| Supplied material |
· · · · · · ·

(* ===== verification/LruRefines.v ===== *)
(** * The shards refine the specification of the cache *)

From stdpp Require Import gmap list.
From S2P Require Import Prelude Coding Bloom Links LruCache LruTable LruSpec.

(** ** Two circular lists *)

Record cycles (a b : nat) (L : Links) (xs ys : list nat) : Prop := {
  cy_first : path L a xs a;
  cy_second : path L b ys b;
  cy_nodup : NoDup (a :: b :: xs ++ ys);
}.

Lemma cycles_swap a b L xs ys : cycles a b L xs ys → cycles b a L ys xs.
Proof. intros [H1 H2 H3]. split; [done|done|]. by rewrite Permutation_swap, (Permutation_app_comm ys xs). Qed.

Lemma cycles_apart a b L xs ys : cycles a b L xs ys → inner a a xs ∧ inner b b ys ∧ (∀ p, p ∈ b :: b :: ys → p ∉ a :: a :: xs) ∧ (∀ p, p ∈ a :: a :: xs → p ∉ b :: b :: ys).
Proof.
  intros [_ _ [Ha [Hb Hn]%NoDup_cons]%NoDup_cons]. apply NoDup_app in Hn as (Hx & Hd & Hy). rewrite not_elem_of_cons, not_elem_of_app in Ha. rewrite not_elem_of_app in Hb.
  destruct Ha as (Hab & Hax & Hay), Hb as [Hbx Hby]. split; [done|split; [done|]].
  assert (Hboth : ∀ p, p ∈ a :: a :: xs → p ∈ b :: b :: ys → False).
  { intros p. rewrite !elem_of_cons. intros [->|[->|Hp]] [Hq|[Hq|Hq]]; subst; try done. by apply (Hd p). }
  split; intros p Hp Hq; by apply (Hboth p).
Qed.

Lemma cycles_remove a b L xs e ys zs : cycles a b L (xs ++ e :: ys) zs → ∃ L', LRU_Remove e L = Some L' ∧ cycles a b L' (xs ++ ys) zs.
Proof.
  intros Hc. pose proof (cycles_apart _ _ _ _ _ Hc) as (Hi & _ & Hd & _). destruct Hc as [H1 H2 H3]. destruct (LRU_Remove_path L a a xs e ys H1 Hi) as (L' & E & Hp & Hs). exists L'. split; [done|]. split; [done| |].
  - eapply path_same; [exact Hs| |done]. intros p Hp' Hq. apply (Hd p Hp'). rewrite !elem_of_cons, elem_of_app in *. rewrite elem_of_cons. tauto.
  - rewrite <-(assoc_L (++)), <-app_comm_cons in H3. rewrite <-Permutation_middle in H3. apply NoDup_cons in H3 as [Ha [Hb [_ Hn]%NoDup_cons]%NoDup_cons]. rewrite <-(assoc_L (++)).
    constructor; [|constructor; [|done]]; set_solver.
Qed.

Lemma cycles_append a b L xs e zs : cycles a b L xs zs → e ∉ a :: b :: xs ++ zs → ∃ L', LRU_Append a e L = Some L' ∧ cycles a b L' (xs ++ [e]) zs.
Proof.
  intros Hc He. pose proof (cycles_apart _ _ _ _ _ Hc) as (Hi & _ & Hd & _). destruct Hc as [H1 H2 H3]. rewrite !not_elem_of_cons, not_elem_of_app in He. destruct He as (Ha & Hb & Hx & Hz).
  destruct (LRU_Append_path L a a xs e H1 Hi) as (L' & E & Hp & Hs); [by rewrite !not_elem_of_cons|]. exists L'. split; [done|]. split; [done| |].
  - eapply path_same; [exact Hs| |done]. intros p Hp' Hq. pose proof (Hd p Hp') as Hn. rewrite !elem_of_cons in *. destruct Hq as [|[|[->|]]]; [tauto|tauto| |tauto]. destruct Hp' as [|[|]]; congruence.
  - rewrite <-(assoc_L (++)). cbn [app]. rewrite <-Permutation_middle. rewrite (Permutation_swap e b), (Permutation_swap e a). constructor; [|done]. rewrite !not_elem_of_cons, not_elem_of_app. done.
Qed.

Lemma cycles_move a b L xs e ys zs : cycles a b L (xs ++ e :: ys) zs → ∃ L1 L2, LRU_Remove e L = Some L1 ∧ LRU_Append b e L1 = Some L2 ∧ cycles a b L2 (xs ++ ys) (zs ++ [e]).
Proof.
  intros Hc. assert (He : e ∉ b :: a :: zs ++ xs ++ ys).
  { destruct Hc as [_ _ Hn]. rewrite <-(assoc_L (++)), <-app_comm_cons, <-Permutation_middle, (Permutation_swap e b), (Permutation_swap e a) in Hn. apply NoDup_cons in Hn as [He _]. set_solver. }
  destruct (cycles_remove _ _ _ _ _ _ _ Hc) as (L1 & E1 & Hc1). apply cycles_swap in Hc1. destruct (cycles_append _ _ _ _ e _ Hc1 He) as (L2 & E2 & Hc2). exists L1, L2. split_and!; [done|done|]. by apply cycles_swap.
Qed.

Lemma cycles_free a b L xs ys e : cycles a b L xs ys → e ∉ a :: b :: xs ++ ys → cycles a b (MkLinks (delete e (next_ L)) (delete e (prev_ L))) xs ys.
Proof.
  intros [H1 H2 H3] He. assert (Hs : same_links (λ p, p = e) L (MkLinks (delete e (next_ L)) (delete e (prev_ L)))) by (intros p Hp; cbn; by rewrite !lookup_delete_ne).
  split; [eapply path_same; [exact Hs| |done]|eapply path_same; [exact Hs| |done]|done]; intros p Hp ->; apply He; rewrite !elem_of_cons, elem_of_app in *; tauto.
Qed.

Section Refines.
  Context {V : Type}.
  Implicit Types (e : CacheEntry V) (s : LRUCache V) (lru used held : list (CacheEntry V)).

(** ** Lists and memory *)

Definition tagged lru used held : list (bool * CacheEntry V) := ((true,.) <$> lru ++ used) ++ ((false,.) <$> held).
Definition ids (l : list (CacheEntry V)) : list nat := ce_id <$> l.

Record lists_ok s lru used held : Prop := {
  lo_cycles : cycles lru_ in_use_ (links s) (ids lru) (ids used);
  lo_heap : heap_ok (handles s) (tagged lru used held);
  lo_next : ∀ x, x ∈ tagged lru used held → (tid x < next_address s)%nat;
  lo_min : (2 <= next_address s)%nat;
  lo_idle : ∀ e, e ∈ lru → ce_refs e = 0;
  lo_busy : ∀ e, e ∈ used ++ held → 0 < ce_refs e;
}.

Lemma tagged_lru l1 e l2 used held : tagged (l1 ++ e :: l2) used held ≡ₚ (true, e) :: tagged (l1 ++ l2) used held.
Proof. unfold tagged. rewrite <-!(assoc_L (++)). cbn. by rewrite <-!Permutation_middle, !(assoc_L (++)). Qed.

Lemma tagged_used lru l1 e l2 held : tagged lru (l1 ++ e :: l2) held ≡ₚ (true, e) :: tagged lru (l1 ++ l2) held.
Proof. unfold tagged. rewrite <-!Permutation_middle. done. Qed.

Lemma tagged_held lru used l1 e l2 : tagged lru used (l1 ++ e :: l2) ≡ₚ (false, e) :: tagged lru used (l1 ++ l2).
Proof. unfold tagged. rewrite (fmap_app _ l1 (e :: l2)), fmap_cons, <-!Permutation_middle, <-fmap_app. done. Qed.

Lemma tagged_used_end lru used e held : tagged lru (used ++ [e]) held ≡ₚ (true, e) :: tagged lru used held.
Proof. by rewrite tagged_used, app_nil_r. Qed.

Lemma tagged_lru_end lru used e held : tagged (lru ++ [e]) used held ≡ₚ (true, e) :: tagged lru used held.
Proof. by rewrite tagged_lru, app_nil_r. Qed.

Lemma tagged_held_end lru used e held : tagged lru used (held ++ [e]) ≡ₚ (false, e) :: tagged lru used held.
Proof. by rewrite tagged_held, app_nil_r. Qed.

Lemma in_tagged b e lru used held : (b, e) ∈ tagged lru used held ↔ (b = true ∧ e ∈ lru ++ used) ∨ (b = false ∧ e ∈ held).
Proof. unfold tagged. rewrite elem_of_app, !list_elem_of_fmap. naive_solver. Qed.

(** The rest of the state and the names of handles. *)
Record kept (ps : list nat) s s' : Prop := {
  kp_capacity : capacity_ s' = capacity_ s;
  kp_table : table_ s' = table_ s;
  kp_next : next_address s' = next_address s;
  kp_hash : ∀ p, p ∈ ps → next_hash s' !! p = next_hash s !! p;
  kp_names : names_kept ps (handles s) (handles s');
}.

Lemma names_update (ps : list nat) (h : gmap nat (LRUHandle V)) p e b b' e' : h !! p = Some (handle_of b e) → ce_key e' = ce_key e → ce_hash e' = ce_hash e → names_kept ps h (<[p := handle_of b' e']> h).
Proof.
  intros Hp Ek Ev q hq Hq Hh. destruct (decide (p = q)) as [<-|Hne].
  - rewrite lookup_insert_eq. eexists. split; [done|]. rewrite Hp in Hh. injection Hh as <-. done.
  - rewrite lookup_insert_ne by done. eauto.
Qed.

Lemma lo_entry s lru used held b e : lists_ok s lru used held → (b, e) ∈ tagged lru used held → handles s !! ce_id e = Some (handle_of b e).
Proof. intros H. apply heap_lookup, (lo_heap _ _ _ _ H). Qed.

(** An entry changes, moves, or goes. *)
Lemma lists_step s s' lru used held lru' used' held' b e b' e' R : lists_ok s lru used held → tagged lru used held ≡ₚ (b, e) :: R → tagged lru' used' held' ≡ₚ (b', e') :: R →
  ce_id e' = ce_id e → handles s' = <[ce_id e := handle_of b' e']> (handles s) → next_address s' = next_address s → cycles lru_ in_use_ (links s') (ids lru') (ids used') →
  (∀ x, x ∈ lru' → ce_refs x = 0) → (∀ x, x ∈ used' ++ held' → 0 < ce_refs x) → lists_ok s' lru' used' held'.
Proof.
  intros [_ Hh Hn Hmin _ _] Hp Hp' Ei Eh En Hc Hi Hb. split; [done| | |by rewrite En|done|done].
  - rewrite Eh. eapply heap_ok_perm; [symmetry; exact Hp'|]. eapply heap_update; [by eapply heap_ok_perm|done].
  - intros x. rewrite Hp', En. intros [->|Hx]%elem_of_cons; [unfold tid; cbn; rewrite Ei; apply (Hn (b, e)); rewrite Hp; by left|apply Hn; rewrite Hp; by right].
Qed.

Lemma lists_free s s' lru used held lru' used' held' b e : lists_ok s lru used held → tagged lru used held ≡ₚ (b, e) :: tagged lru' used' held' → handles s' = delete (ce_id e) (handles s) →
  next_address s' = next_address s → cycles lru_ in_use_ (links s') (ids lru') (ids used') → (∀ x, x ∈ lru' → ce_refs x = 0) → (∀ x, x ∈ used' ++ held' → 0 < ce_refs x) → lists_ok s' lru' used' held'.
Proof.
  intros [_ Hh Hn Hmin _ _] Hp Eh En Hc Hi Hb. split; [done| | |by rewrite En|done|done].
  - rewrite Eh. eapply heap_free, heap_ok_perm; [exact Hp|done].
  - intros x Hx. rewrite En. apply Hn. rewrite Hp. by right.
Qed.

Lemma entry_apart s lru used held b e R p : lists_ok s lru used held → tagged lru used held ≡ₚ (b, e) :: R → p ∈ tid <$> R → p ≠ ce_id e ∧ (2 <= ce_id e)%nat.
Proof.
  intros [_ [Hnd _ H2] _ _ _ _] Hp Hin. split; [|apply (H2 (b, e)); rewrite Hp; by left]. intros ->. rewrite Hp in Hnd. cbn in Hnd. by apply NoDup_cons in Hnd as [? _].
Qed.

Lemma id_fresh s lru used held lru' used' held' b e : lists_ok s lru used held → tagged lru used held ≡ₚ (b, e) :: tagged lru' used' held' → ce_id e ∉ lru_ :: in_use_ :: ids lru' ++ ids used'.
Proof.
  intros [_ [Hnd _ H2] _ _ _ _] Hp. assert (2 <= ce_id e)%nat by (apply (H2 (b, e)); rewrite Hp; by left). rewrite Hp in Hnd. cbn in Hnd. apply NoDup_cons in Hnd as [Hn _].
  rewrite !not_elem_of_cons. split_and!; [unfold lru_; lia|unfold in_use_; lia|]. unfold ids. rewrite <-fmap_app. intros (x & Ex & Hx)%list_elem_of_fmap. apply Hn, list_elem_of_fmap.
  exists (true, x). split; [done|]. apply in_tagged. by left.
Qed.

(** A reference to an unused entry. *)
Lemma Ref_lru ps s l1 e l2 used held : lists_ok s (l1 ++ e :: l2) used held →
  ∃ s', Ref (ce_id e) s = Some s' ∧ lists_ok s' (l1 ++ l2) (used ++ [set_refs e 1]) held ∧ kept ps s s' ∧ usage_ s' = usage_ s ∧ deleted s' = deleted s.
Proof.
  intros H. pose proof H as [Hc Hh Hn _ Hi Hb]. pose proof (tagged_lru l1 e l2 used held) as Hp.
  assert (Hr : ce_refs e = 0) by (apply Hi; set_solver). assert (Hl : handles s !! ce_id e = Some (handle_of true e)) by (apply (lo_entry _ _ _ _ _ _ H); rewrite Hp; by left).
  unfold ids in Hc. rewrite fmap_app, fmap_cons in Hc. destruct (cycles_move _ _ _ _ _ _ _ Hc) as (L1 & L2 & E1 & E2 & Hc').
  unfold Ref. rewrite Hl. cbn [mbind option_bind]. cbn [handle_of refs in_cache]. rewrite Hr. cbn [Z.add Z.eqb andb Pos.eqb]. unfold move_to. rewrite E1. cbn [mbind option_bind]. rewrite E2. cbn [mbind option_bind].
  eexists. split; [done|]. change (with_refs (handle_of true e) (u32 (0 + 1 + 1))) with (handle_of true (set_refs e 1)). split; [|split; [split; [done|done|done|done|by eapply names_update]|done]].
  eapply (lists_step _ _ _ _ _ _ _ _ _ _ true (set_refs e 1) _ H Hp (tagged_used_end _ _ _ _)); try done.
  - unfold ids. cbn. by rewrite !fmap_app.
  - intros x Hx. apply Hi. set_solver.
  - intros x Hx. rewrite <-(assoc_L (++)) in Hx. apply elem_of_app in Hx as [Hx|[->|Hx]%elem_of_cons]; [apply Hb; set_solver|done|apply Hb; set_solver].
Qed.

(** Another reference to an entry in use. *)
Lemma Ref_used ps s lru l1 e l2 held : lists_ok s lru (l1 ++ e :: l2) held → ce_refs e + 2 < 2 ^ 32 →
  ∃ s', Ref (ce_id e) s = Some s' ∧ lists_ok s' lru (l1 ++ set_refs e (ce_refs e + 1) :: l2) held ∧ kept ps s s' ∧ usage_ s' = usage_ s ∧ deleted s' = deleted s.
Proof.
  intros H Hm. pose proof H as [Hc Hh Hn _ Hi Hb]. pose proof (tagged_used lru l1 e l2 held) as Hp.
  assert (Hr : 0 < ce_refs e) by (apply Hb; set_solver). assert (Hl : handles s !! ce_id e = Some (handle_of true e)) by (apply (lo_entry _ _ _ _ _ _ H); rewrite Hp; by left).
  unfold Ref. rewrite Hl. cbn [mbind option_bind]. cbn [handle_of refs in_cache]. rewrite (proj2 (Z.eqb_neq _ _)) by lia. cbn [andb].
  eexists. split; [done|]. assert (with_refs (handle_of true e) (u32 (ce_refs e + 1 + 1)) = handle_of true (set_refs e (ce_refs e + 1))) as -> by (unfold with_refs, handle_of; cbn; rewrite u32_small; [done|unfold is_u32; lia]).
  split; [|split; [split; [done|done|done|done|by eapply names_update]|done]]. eapply (lists_step _ _ _ _ _ _ _ _ _ _ true (set_refs e (ce_refs e + 1)) _ H Hp (tagged_used _ _ _ _ _)); try done.
  - unfold ids in *. cbn. by rewrite !fmap_app, !fmap_cons in *.
  - intros x Hx. apply elem_of_app in Hx as [[Hx|[->|Hx]%elem_of_cons]%elem_of_app|Hx]; [apply Hb; set_solver|cbn; lia|apply Hb; set_solver|apply Hb; set_solver].
Qed.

· · · · · · ·

| Exercise directions |
After locating the line with "From stdpp Require Import gmap list." above, return that line and every later line through the one with "cy_first : path L a xs a;", word for word and with nothing else.

| Written solution |
From stdpp Require Import gmap list.
From S2P Require Import Prelude Coding Bloom Links LruCache LruTable LruSpec.

(** ** Two circular lists *)

Record cycles (a b : nat) (L : Links) (xs ys : list nat) : Prop := {
  cy_first : path L a xs a;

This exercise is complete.